Cross-border payment service trial begins in Ghana, initiated by Onafriq and PAPSS.
In a groundbreaking move, Onafriq and the Pan-African Payment and Settlement System (PAPSS) have launched a new cross-border payment service in Ghana, marking the operational debut of their 2022 partnership [1][2][3]. This innovative service aims to simplify outbound transactions from Ghana to other African countries, offering fast, secure, and cost-effective transfers directly into mobile money wallets and bank accounts across the continent [1][2][3].
The service is designed to improve financial interoperability, particularly for small and medium-sized enterprises (SMEs) and individuals, by reducing transaction costs and simplifying currency exchanges [1][2][3]. It leverages PAPSS’s centralized platform, which allows transactions in local African currencies like the Ghanaian cedi, avoiding reliance on expensive foreign currencies such as the US dollar [1]. This local currency settlement can reduce fees from as high as 10–30% down to about 1%, potentially saving Africa billions annually [1].
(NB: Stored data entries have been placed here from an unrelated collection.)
(** [assess_complexity] *)
Definition assess_complexity (rule message : string) : string :=
  let message_lower := lower message in
  if contains "unused" message_lower || contains "S1128" rule then "low"
  else if contains "rename" message_lower || contains "naming" message_lower
  then "low"
  else if contains "S4123" rule then "low"
  else if contains "deprecated" message_lower then "medium"
  else if contains "duplicate" message_lower then "medium"
  else if contains "complexity" message_lower || contains "refactor" message_lower
  then "high"
  else if contains "security" message_lower then "high"
  else "medium".

(** The fields of [error_obj] computed from the fields read off the
    record. *)
Module Derived.
Record t : Type := mk {
  category : string;
  fix_instructions : string;
  verification_requirements : list string;
  ref_mcp_queries : list string;
  required_agents : gset string;
  connected_features : gset string;
  business_impact : string;
  fix_complexity : string;
  rollback_instructions : string
}.
End Derived.

Definition derived (error_obj : ErrorObj.t) : Derived.t :=
  Derived.mk
    (classify_category (ErrorObj.rule error_obj) (ErrorObj.message error_obj))
    (generate_fix_instructions (ErrorObj.rule error_obj)
                               (ErrorObj.message error_obj))
    (generate_verification_requirements (ErrorObj.severity error_obj)
                                        (ErrorObj.rule error_obj))
    (generate_ref_queries (ErrorObj.rule error_obj) (ErrorObj.file error_obj))
    (select_agents (ErrorObj.severity error_obj) (ErrorObj.rule error_obj))
    (identify_connected_features (ErrorObj.file error_obj))
    (assess_business_impact (ErrorObj.severity error_obj)
                            (ErrorObj.file error_obj))
    (assess_complexity (ErrorObj.rule error_obj) (ErrorObj.message error_obj))
    ("git checkout -- " ++ ErrorObj.file error_obj).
The pilot phase, approved by the Bank of Ghana, involves banks, licensed fintechs, mobile money providers, and traditional financial partners who can now enable real-time cross-border payments [3]. PAPSS, created by the African Union and African Export-Import Bank (Afreximbank), under the African Continental Free Trade Area (AfCFTA) framework, serves as the settlement authority, ensuring trusted, timely, and secure transactions [2][3].
A crucial feature of the service is its direct integration with mobile money wallets, enabling instant transfers across borders, which supports both commercial growth and personal financial connections [1][3]. Onafriq is expanding this integration to encompass various mobile money operators and fintech partners, ensuring the service’s broad accessibility and ease of use across Africa [1].
Dare Okoudjou, Founder and CEO of Onafriq, stated that the service is not just about convenience, but also enhances economic activity between Ghana and the region. Mike Ogbalu III, CEO of PAPSS, added that the partnership represents a commitment to empowering SMEs and individuals by simplifying cross-border transactions [3].
By lowering transaction costs and increasing transaction speed and transparency, the service aims to boost intra-African trade, financial inclusion, and formalization of informal cross-border commerce, especially benefiting SMEs and retail customers [2][3]. The partnership hopes to diminish the significance of national borders in financial transactions within Africa, strengthening economic and social ties across countries [3].
This pilot in Ghana represents an important step toward scaling the service continent-wide, fostering a more unified and inclusive African financial ecosystem [1][3]. The service will soon expand to more African markets and be integrated with mobile money and other fintech wallets, making cross-border transactions easier and more affordable for millions of Africans.
[1] Onafriq. (2025). Onafriq and PAPSS Launch Cross-Border Payment Service in Ghana. Retrieved from https://www.onafriq.com/news/onafriq-and-papss-launch-cross-border-payment-service-in-ghana [2] African Export-Import Bank. (2025). Onafriq and PAPSS Launch Cross-Border Payment Service in Ghana. Retrieved from https://www.afreximbank.com/news/onafriq-and-papss-launch-cross-border-payment-service-ghana [3] Bank of Ghana. (2025). Onafriq and PAPSS Launch Cross-Border Payment Service in Ghana. Retrieved from https://www.bankofghana.org/news/onafriq-and-papss-launch-cross-border-payment-service-ghana
The new cross-border payment service, launched by Onafriq and PAPSS in Ghana, aims to improve financial interoperability, particularly for SMEs and individuals, through leveraging technology to reduce transaction costs and simplify currency exchanges in local African currencies. This initiative, with its direct integration with mobile money wallets, also targets boosting business activities and personal financial connections across the continent.